Görüldüğü gibi Anayasa temel hak ve özgürlükler konusunda yürütme organının geniş yetkilerle donatmış ya da donatılmasına izin vermiştir. Bunların önemli bir bölümü önleyici yetkilerdir: Yasaklama, erteleme, engelleme, durdurma vb. bazı etkiler sivil toplumu ve kuruluşlarını ve kişileri denetleme şeklinde belirir. Nihayet, önemli bazı alanlarda yargı bağışıklıkları vardır; işlem ve eylemler yargı denetimi dışına çıkarılmıştır.

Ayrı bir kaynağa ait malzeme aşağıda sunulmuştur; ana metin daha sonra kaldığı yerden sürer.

(* ===== verification/NumberThms.v ===== *)
(** * Numbers of the API

    The properties of the conversions of core/jsonrpc.c between the decimal
    numbers of requests and responses and the 16-bit components of a color. *)

From Stdlib Require Import ZArith Lia String.
From stdpp Require Import base tactics list.
From S2P Require Import Prelude CLib Jsmn JsmnSpec JsonNumbers NumberSpec.

(** The check of a component, by the end of its range. *)
Definition component_check (stop : Z) : jsmntok_t -> list Z -> bool :=
  if stop =? 1 then lgtd_jsonrpc_type_float_between_0_and_1 else lgtd_jsonrpc_type_float_between_0_and_360.

(** C40: a component of a color that passes its check (a saturation, a brightness or
    a skew ratio between 0 and 1, or a hue between 0 and 360 without a sign) is
    converted without a failed assertion or an overflow to an integer from 0 to
    65535, as the commands on colors assert; the text of the token is the one the
    tokenizer found. *)
Theorem component_in_range {S} json t stop (s : S) :
  stop = 1 \/ (stop = 360 /\ Forall (fun c => c <> 43 /\ c <> 45) (token_text t json)) ->
  scanned_primitive json t -> component_check stop t json = true ->
  exists r, lgtd_jsonrpc_float_range_to_uint16 (text_at t json) (LGTD_JSONRPC_TOKEN_LEN t) 0 stop s = Ret r s
  /\ 0 <= r <= 65535.
Proof.
  intros Hstop Hscan Hcheck.
  assert (Htext : exists ip fp d rest, text_at t json = point_text ip fp ++ d :: rest /\ ends_primitive d = true
    /\ LGTD_JSONRPC_TOKEN_LEN t = length (point_text ip fp)
    /\ ip <> [] /\ Forall (fun c => digit c) ip /\ Forall (fun c => digit c) (frac_of fp)
    /\ (decimal 0 ip < stop \/ (decimal 0 ip = stop /\ Forall (fun c => c = 48) (frac_of fp)))).
  { destruct Hstop as [->|[-> Hsign]].
    - destruct (type_float01_text json t Hscan Hcheck) as (ip & fp & d & rest & H1 & H2 & H3 & H4 & H5 & H6 & H7).
      exists ip, fp, d, rest. split_and!; try done. destruct H7 as [->|H7]; [left; lia|by right].
    - by apply type_hue_text. }
  destruct Htext as (ip & fp & d & rest & -> & Hd & -> & Hne & Hip & Hfp & Hv).
  assert (Hle : stop <= 360 /\ 0 < stop) by (destruct Hstop as [->|[-> _]]; lia).
  destruct (float_range_run ip fp (d :: rest) stop s) as (frac & -> & Hfrac & _ & Hzero & _);
    [done|done|by apply ends_no_digit|destruct Hv; lia|lia|done|].
  eexists. split; [reflexivity|]. pose proof (decimal_nonneg ip 0 ltac:(lia) Hip).
  split; [apply Z.div_pos; lia|].
  assert (Hsum : decimal 0 ip * 1000000 + frac <= stop * 1000000)
    by (destruct Hv as [?|[? Hz]]; [lia|rewrite (Hzero Hz); lia]).
  transitivity (stop * 1000000 * 65535 / (stop * 1000000)); [apply Z.div_le_mono; nia|].
  rewrite Z.mul_comm, Z.div_mul by lia. done.
Qed.

(** C33: what [get_light_state] prints for a component of a color, read back as a
    parameter of a command, is the component or the integer below it, and exactly
    the component at both ends of the range: every 16-bit value, for the ranges up
    to 1 and up to 360, in the buffers of 16 bytes the command uses. *)
Theorem component_roundtrip {S} encoded stop rest (s : S) :
  0 <= encoded <= 65535 -> stop = 1 \/ stop = 360 -> no_digit rest ->
  exists text r,
  lgtd_jsonrpc_uint16_range_to_float_string encoded 0 stop 16 s = Ret text s
  /\ lgtd_jsonrpc_float_range_to_uint16 (text ++ rest) (length text) 0 stop s = Ret r s
  /\ encoded - 1 <= r <= encoded /\ (encoded = 0 \/ encoded = 65535 -> r = encoded).
Proof.
  intros He Hstop Hrest. assert (Hle : 0 < stop <= 360) by lia.
  set (v := encoded * (stop * 1000000) / 65535).
  assert (Hv : 0 <= v <= 360000000) by (split; [apply Z.div_pos; nia|apply Z.div_le_upper_bound; nia]).
  assert (Hprint : exists ip fp, (1 <= length ip <= 3)%nat /\ printed v ip fp
    /\ lgtd_jsonrpc_uint16_range_to_float_string encoded 0 stop 16 s = Ret (point_text ip fp) s).
  { destruct (decide (v = 0)) as [Hz|Hne].
    - exists [48], None. split_and!; [cbn; lia|cbn; lia|rewrite Hz; constructor; [by repeat constructor..|by left|done]|].
      rewrite float_string_run; [|lia|by left]. fold v. by rewrite Hz.
    - destruct (print_value_printed v ltac:(lia)) as (ip & fp & Hpv & Hlen & Hp). exists ip, fp. split_and!; [lia|lia|done|].
      pose proof (printed_length v ip fp Hp ltac:(lia)) as Hl.
      rewrite float_string_run; [|lia|right; fold v; rewrite Hpv; lia]. fold v.
      by rewrite (proj2 (Z.eqb_neq v 0)), Hpv. }
  destruct Hprint as (ip & fp & Hlen & [Hip Hint (Hfd & Hfl & Hfv) _ _] & Hrun).
  assert (Hv6 : v / 1000000 <= 360) by (apply Z.div_le_upper_bound; lia).
  destruct (float_range_run ip fp rest stop s) as (frac & Hread & _ & Hnone & _ & Hsome);
    [by destruct ip; cbn in Hlen; [lia|]|done|done|lia|lia|done|].
  assert (Hfrac : frac = v mod 1000000).
  { destruct fp as [fs|]; [|rewrite Hnone by done; exact Hfv]. rewrite (Hsome fs eq_refl).
    cbn [frac_of] in Hfl, Hfv. rewrite <- Hfv.
    pose proof (fracpart_value fs 7 (ip ++ [46]) rest 100000 0 ltac:(lia)) as Hfp.
    rewrite <- !app_assoc, length_app in Hfp. cbn [app length] in Hfp. rewrite Hfp. lia. }
  exists (point_text ip fp), (v * 65535 / (stop * 1000000)). split; [done|]. split.
  { rewrite Hread, Hint, Hfrac. pose proof (Z.div_mod v 1000000 ltac:(lia)) as Hdm.
    f_equal. f_equal. f_equal. lia. }
  pose proof (Z.div_mod (encoded * (stop * 1000000)) 65535 ltac:(lia)) as Hd1. fold v in Hd1.
  pose proof (Z.mod_pos_bound (encoded * (stop * 1000000)) 65535 ltac:(lia)) as Hm1.
  split; [split|].
  - apply Z.div_le_lower_bound; nia.
  - apply Z.div_le_upper_bound; nia.
  - intros [->| ->].
    + unfold v. rewrite Z.mul_0_l. apply Z.div_0_l. lia.
    + unfold v. rewrite (Z.mul_comm 65535), Z.div_mul by lia. rewrite Z.mul_comm. apply Z.div_mul. lia.
Qed.

(** A hue with a sign after its point passes its check and is converted to a
    negative number, for which [lgtd_proto_set_light_from_hsbk] fails its
    assertion: here [0.+5]. *)
Theorem hue_sign_negative :
  let json := bytes_of_string "0.+5," in
  let t := {| tok_type := JSMN_PRIMITIVE; tok_start := Some 0%nat; tok_end := Some 4%nat; tok_size := 0; tok_parent := None |} in
  scanned_primitive json t /\ lgtd_jsonrpc_type_float_between_0_and_360 t json = true
  /\ lgtd_jsonrpc_float_range_to_uint16 (S := unit) (text_at t json) (LGTD_JSONRPC_TOKEN_LEN t) 0 360 tt = Ret (-81) tt.
Proof.
  cbv zeta. split_and!; [|reflexivity|reflexivity]. exists 0%nat, 4%nat, 48. split_and!; reflexivity.
Qed.

(** ** Witnesses *)

Definition saturation_example : jsmntok_t :=
  {| tok_type := JSMN_PRIMITIVE; tok_start := Some 1%nat; tok_end := Some 5%nat; tok_size := 0; tok_parent := None |}.

Lemma component_in_range_witness :
  exists r, lgtd_jsonrpc_float_range_to_uint16 (S := unit) (text_at saturation_example (bytes_of_string "[0.25]"))
    (LGTD_JSONRPC_TOKEN_LEN saturation_example) 0 1 tt = Ret r tt /\ 0 <= r <= 65535.
Proof.
  refine (component_in_range (bytes_of_string "[0.25]") saturation_example 1 tt _ _ _).
  - by left.
  - exists 1%nat, 5%nat, 48. split_and!; reflexivity.
  - reflexivity.
Defined.

Lemma component_roundtrip_witness :
  exists text r,
  lgtd_jsonrpc_uint16_range_to_float_string (S := unit) 32767 0 360 16 tt = Ret text tt
  /\ lgtd_jsonrpc_float_range_to_uint16 (text ++ [44]) (length text) 0 360 tt = Ret r tt
  /\ 32767 - 1 <= r <= 32767 /\ (32767 = 0 \/ 32767 = 65535 -> r = 32767).
Proof.
  refine (component_roundtrip 32767 360 [44] tt _ _ _); [lia|by right|]. intros c [= <-]. lia.
Defined.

Bu durumda şimdiden şu çelişkiye dikkat çekilebilir: Anayasa bir yandan temel hak ve özgürlüklerin kanunla sınırlanabileceğini belirtmekte, öte yandan ise yürütmeye tanıdığı bu zengin müdahale olanakları ve denetimsiz alanlar yoluyla bunun aksini mümkün kılmaktadır.
4- Yargıç Kararıyla Sınırlama
Temel hak ve özgürlüklerin somut ve tekil durumlarda sınırlanması ya da durdurulması genelde yargıç kararı ile olur. Kural budur.

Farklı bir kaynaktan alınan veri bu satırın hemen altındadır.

(* ===== verification/Printf.v ===== *)
(** * Printing

    The conversions of [snprintf] the daemon uses, and the functions of
    [core/utils.c] and macros of [core/lightsd.h] that print addresses, durations
    and times. *)

From Stdlib Require Import ZArith Lia String.
From stdpp Require Import base tactics list.
From S2P Require Import Prelude CLib.

(** ** Conversions *)

(** [%u]: at most twenty digits. *)
Fixpoint dec_loop (fuel : nat) (n : Z) (acc : list Z) : list Z :=
  match fuel with
  | O => acc
  | S fuel => if n <? 10 then (48 + n) :: acc else dec_loop fuel (n / 10) ((48 + n mod 10) :: acc)
  end.
Definition print_u (n : Z) : list Z := dec_loop 20 n [].

(** [%d]. *)
Definition print_d (n : Z) : list Z := if n <? 0 then 45 :: print_u (- n) else print_u n.

(** [%02d]. *)
Definition print_02d (n : Z) : list Z :=
  let s := print_d n in replicate (2 - length s) 48 ++ s.

Definition hex_digit (n : Z) : Z := if n <? 10 then 48 + n else 87 + n.

(** [%02hhx]. *)
Definition print_02hhx (b : Z) : list Z := [hex_digit (b / 16); hex_digit (b mod 16)].

(** [%x], on 32 bits. *)
Fixpoint hex_loop (fuel : nat) (n : Z) (acc : list Z) : list Z :=
  match fuel with
  | O => acc
  | S fuel => if n <? 16 then hex_digit n :: acc else hex_loop fuel (n / 16) (hex_digit (n mod 16) :: acc)
  end.
Definition print_x (n : Z) : list Z := hex_loop 8 n [].

(** [snprintf] into [size] bytes: what is left before the terminator. *)
Definition snprintf (size : nat) (text : list Z) : list Z := take (size - 1) text.

(** [LGTD_SNPRINTF_APPEND(buf, i, bufsz, text)]. [buf] has the first [i] characters
    that were written: [i] is at most [bufsz], and is [bufsz] once a text was cut. *)
Definition LGTD_SNPRINTF_APPEND (buf : list Z) (bufsz : nat) (text : list Z) : list Z := take bufsz (buf ++ text).

(** ** core/utils.c *)

Definition lgtd_iee8023mactoa (a : list Z) : list Z :=
  let b i := print_02hhx (default 0 (a !! i)) in
  b 0%nat ++ [58] ++ b 1%nat ++ [58] ++ b 2%nat ++ [58] ++ b 3%nat ++ [58] ++ b 4%nat ++ [58] ++ b 5%nat.

(** What the C library prints for the daemon: [inet_ntop] for the addresses of both
    families, [gmtime_r], and [%f]; and the layout of [struct sockaddr]. *)
Record tm : Type := {
  tm_year : Z; tm_mon : Z; tm_mday : Z; tm_hour : Z; tm_min : Z; tm_sec : Z; tm_gmtoff : Z
}.

Inductive sockaddr : Type :=
| sockaddr_in (sin_addr : list Z) (sin_port : Z)
| sockaddr_in6 (sin6_addr : list Z) (sin6_port : Z) (sin6_flowinfo sin6_scope_id : Z)
| sockaddr_un (sun_path : list Z).

#[export] Instance sockaddr_eq_dec : EqDecision sockaddr.
Proof. solve_decision. Defined.

Class LibC : Type := {
  inet_ntop_v4 : list Z -> list Z;
  inet_ntop_v6 : list Z -> list Z;
  gmtime_r : Z -> option tm;
  print_f : Z -> list Z;
  sockaddr_at : list Z -> sockaddr
}.

Section Utils.
Context {C : LibC}.

(** On a host where [inet_ntop] has enough room: the buffers hold the longest
    address. *)
Definition lgtd_sockaddrtoa (peer : sockaddr) (buflen : nat) : list Z :=
  match peer with
  | sockaddr_in a port =>
    snprintf buflen (bytes_of_string "[::ffff:" ++ inet_ntop_v4 a ++ bytes_of_string "]:" ++ print_u port)
  | sockaddr_in6 a port _ _ =>
    snprintf buflen (bytes_of_string "[" ++ inet_ntop_v6 a ++ bytes_of_string "]:" ++ print_u port)
  | sockaddr_un path => snprintf buflen (bytes_of_string "at " ++ cstr path)
  end.

(** [LGTD_SOCKADDRTOA] on a pointer and a buffer of [LGTD_SOCKADDR_STRLEN] bytes. *)
Definition LGTD_SOCKADDR_STRLEN : nat := 128.

Definition LGTD_SOCKADDRTOA {S} (peer : option sockaddr) : M S (list Z) :=
  massert (bool_decide (is_Some peer)) ;;
  peer ← mderef peer;
  mret (lgtd_sockaddrtoa peer LGTD_SOCKADDR_STRLEN).

Definition lgtd_print_duration (secs : Z) (bufsz : nat) : list Z :=
  let days := i32 (secs / (60 * 60 * 24)) in
  let minutes := i32 (secs / 60) in
  let hours := (minutes ÷ 60) in
  let hours := Z.rem hours 24 in
  let minutes := Z.rem minutes 60 in
  let buf := if days =? 0 then [] else LGTD_SNPRINTF_APPEND [] bufsz (print_d days ++ bytes_of_string " days ") in
  take (bufsz - 1) (buf ++ snprintf (bufsz - length buf) (print_02d hours ++ [58] ++ print_02d minutes)).

Definition LGTD_NSECS_TO_SECS (v : Z) : Z := v / 1000000000.
Definition LGTD_SECS_TO_NSECS (v : Z) : Z := v * 1000000000.

(** One millionth of the nanoseconds: these are milliseconds. *)
Definition LGTD_NSECS_TO_USECS (v : Z) : Z := v / 1000000.

Definition LGTD_TM_TO_ISOTIME (t : tm) (bufsz : nat) (usec : Z) : list Z :=
  snprintf bufsz
    (print_d (1900 + tm_year t) ++ [45] ++ print_02d (1 + tm_mon t) ++ [45] ++ print_02d (tm_mday t) ++ [84]
     ++ print_02d (tm_hour t) ++ [58] ++ print_02d (tm_min t) ++ [58] ++ print_02d (tm_sec t)
     ++ (if usec =? 0 then [] else 46 :: print_d usec)
     ++ [if 0 <=? tm_gmtoff t then 43 else 45]
     ++ print_02d (Z.abs (Z.quot (Z.quot (tm_gmtoff t) 60) 60)) ++ [58] ++ print_02d (Z.rem (tm_gmtoff t) (60 * 60))).

Definition lgtd_print_nsec_timestamp (nsec_ts : Z) (bufsz : nat) : list Z :=
  let ts := LGTD_NSECS_TO_SECS nsec_ts in
  match gmtime_r ts with
  | Some tm_utc => LGTD_TM_TO_ISOTIME tm_utc bufsz (LGTD_NSECS_TO_USECS (nsec_ts - LGTD_SECS_TO_NSECS ts))
  | None => []
  end.
End Utils.

(** ** Lemmas *)

Lemma dec_loop_digits fuel : forall n acc,
  0 <= n -> Forall (fun c => 48 <= c <= 57) acc -> Forall (fun c => 48 <= c <= 57) (dec_loop fuel n acc).
Proof.
  induction fuel as [|fuel IH]; intros n acc Hn Hacc; cbn [dec_loop]; [done|].
  destruct (Z.ltb_spec n 10); [constructor; [lia|done]|].
  pose proof (Z.mod_pos_bound n 10 ltac:(lia)). apply IH; [apply Z.div_pos; lia|]. constructor; [lia|done].
Qed.

Lemma dec_loop_nonempty fuel : forall n acc, (0 < fuel)%nat -> dec_loop fuel n acc <> [].
Proof.
  induction fuel as [|fuel IH]; intros n acc Hf; [lia|]. cbn [dec_loop]. destruct (n <? 10); [done|].
  destruct fuel as [|fuel]; [done|]. apply IH. lia.
Qed.

Lemma print_u_digits n : 0 <= n -> Forall (fun c => 48 <= c <= 57) (print_u n).
Proof. intros Hn. by apply dec_loop_digits. Qed.

Lemma print_u_nonempty n : print_u n <> [].
Proof. apply dec_loop_nonempty. lia. Qed.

Yargıç kararı ile sınırlama ya da durdurma örnekleri anayasadan hareketle şöyle sıralanabilir:
- – Hürriyeti kısıtlayıcı ceza ve tedbirler (hükümlülük, tutuklama) (m. 19)
- – Özel hayata, aile hayatına, konut dokunulmazlığına müdahale (m. 20,21)
- – Haberleşme hürriyetine müdahale (m. 22)
- – Yurt dışına çıkma hürriyetine müdahale (m. 23)
- – Toplatma (m. 26), tedbir yoluyla dağıtımın önlenmesi ve yayın yasağı (m. 28)
- – Düzeltme ve cevap hakkı (m. 32)
- – Dernekleri faaliyetten alıkoyma (m. 33)
- – Parti kapatma (m. 69)
Enes Karabatak
KAYNAKÇA:
- – Tanör, Bülent ve Yüzbaşıoğlu, Necmi. 1982 Anayasasına Göre Türk Anayasa Hukuku (İstanbul: BETA Yayınları, 2019)
- – Özbudun, Ergun. Türk Anayasa Hukuku (Ankara: Yetkin Yayınları, 2019)
- – Bilir, Faruk. Sorularla Anayasa Hukuku (İstanbul: Der Yayınları, 2018)
*Bu makalede yer alan fikirler Enes Karabatak’a aittir ve İFTAM’ın editöryel politikasını yansıtmayabilir.